March 1 2023- We updated this video to V230/V295 since we no longer must adhere to covid safety guidelines. Although, the last three years made us take note of specialized the exercise for respiratory conditions.  The new video (V230/V295) is focused on lesson planning and the ways of teaching shallow & deep programs. We do hope you will review this since each instructor must be able to write and teach a safe, effective and enjoyable program.

In any given class – the instructor will find a group of individuals -a healthy person, an athlete, an older adult, a pregnant woman, a beginning exerciser. If you are teaching a class of mixed ages and fitness levels it is possible to have a combination of all the above. You want to provide a good workout for everyone –and one size does not fit all. When planning a class you have to plan moves that can be adjusted to suit each individual. It is important that each person receives a good workout and can’t wait to come back for more!

Depending upon the pool, you can choose between shallow, transitional or deep-water depths. Although it is preferable to keep everyone in the same class in the same depth of water this is not always possible, therefore you must be aware of the similarities and differences found at each depth and train your clients accordingly. It is possible to teach the same biomechanical moves to all clients but they must be trained to use the water safely, maintain good body alignment and perform each movement correctly. Teach the moves suitable for the class advertised, and demonstrate  the different levels of intensity and/or modifications that can be used for each water depth. Always allow your participants to choose their own level and to “work-out at their own pace”.

DIFFERENCES IN WATER DEPTH

Shallow water training is defined as: water depth is waist to chest, feet on the bottom, base of balance is at the feet. This is the depth that is best for non swimmers and those who want to perform more intensity with cardiovascular training (although all depths may target CV). Most new patrons would be well served to start in shallow water depth and work on skills then move to other depths.

Transitional water training is defined as: water depth is chest to neck, feet on the bottom, the center of balance is at the chest because the lungs act like life preservers. This makes balance more of a challenge.  Working transitionally can be done 2 ways: For most athletic people -use more upward movement – i.e. rebounding moves using the pool floor or, for others, by using a belt and treating the depth as a deep water program. This is an awkward depth and using this dept as deep water (with noodle or belt may be the easiest to teach. Remember this depth depends on a person’s physical height.

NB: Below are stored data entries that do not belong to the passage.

(* ===== verification/CryptoFacts.v ===== *)
(** * Lemmas of headers and key slots

    The layout of the serialized header, and what each key-slot operation does
    to the parts of it that the slots authenticate. *)

From S2P Require Import Prelude Status Util Sys Crypto.

(** ** Little-endian integers *)

Lemma put_u16_put v : put_u16_le v = le_put 2 v.
Proof. done. Qed.
Lemma put_u32_put v : put_u32_le v = le_put 4 v.
Proof. unfold put_u32_le. by rewrite le_put_map. Qed.
Lemma put_u64_put v : put_u64_le v = le_put 8 v.
Proof. unfold put_u64_le. by rewrite le_put_map. Qed.

Lemma zlen_le_put n v : zlen (le_put n v) = Z.of_nat n.
Proof. unfold zlen. by rewrite le_put_length. Qed.

(** The loops that assemble an integer of [n] bytes at width [W]. *)
Lemma get_loop (W : Z -> Z) n l :
  (forall x i, is_byte x -> (i < n)%nat -> W (Z.shiftl x (Z.of_nat i * 8)) = Z.shiftl x (Z.of_nat i * 8)) ->
  is_bytes l -> (n <= length l)%nat ->
  fold_left (fun value i => Z.lor value (W (Z.shiftl (znth l (Z.of_nat i)) (Z.of_nat i * 8)))) (seq 0 n) 0 =
  le_get (take n l).
Proof.
  intros HW Hb. induction n as [|n IH]; intros Hn; [done |]. rewrite seq_S, fold_left_app. cbn [fold_left Nat.add].
  rewrite IH by (intros; try apply HW; auto; lia).
  destruct (lookup_lt_is_Some_2 l n ltac:(lia)) as [x Hx].
  rewrite (take_S_r l n x Hx), le_get_snoc. f_equal. unfold zlen. rewrite length_take, Nat.min_l by lia.
  assert (znth l (Z.of_nat n) = x) as -> by (unfold znth; rewrite Nat2Z.id; by apply nth_lookup_Some).
  apply HW; [| lia]. eapply Forall_lookup_1; [exact Hb | done].
Qed.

Deep water training is defined as :water  depth is  between neck and shoulders, with feet off the bottom of the pool at all times. The center of balance is at the chest because the lungs act like life preservers. In water, the centre of buoyancy is the lungs whereas on land it is must be balanced with the centre of gravity (pelvic area for women or the chest area for men). Buoyancy will make you float upwards so care must be taken to adapt to this change. This is a challenging depth to teach since there are floaters and sinkers and people who have muscles (they can travel and move) versus those without a lot of co-ordination or strength may simply hang out. Be a sure to utilize a buoyancy belt that is not too floaty or keeps your head above the water. Advanced students may simply utilize a noodle (good closed cell noodle) that is excellent for both keeping head above the water and challenging the muscles when utilized as strength.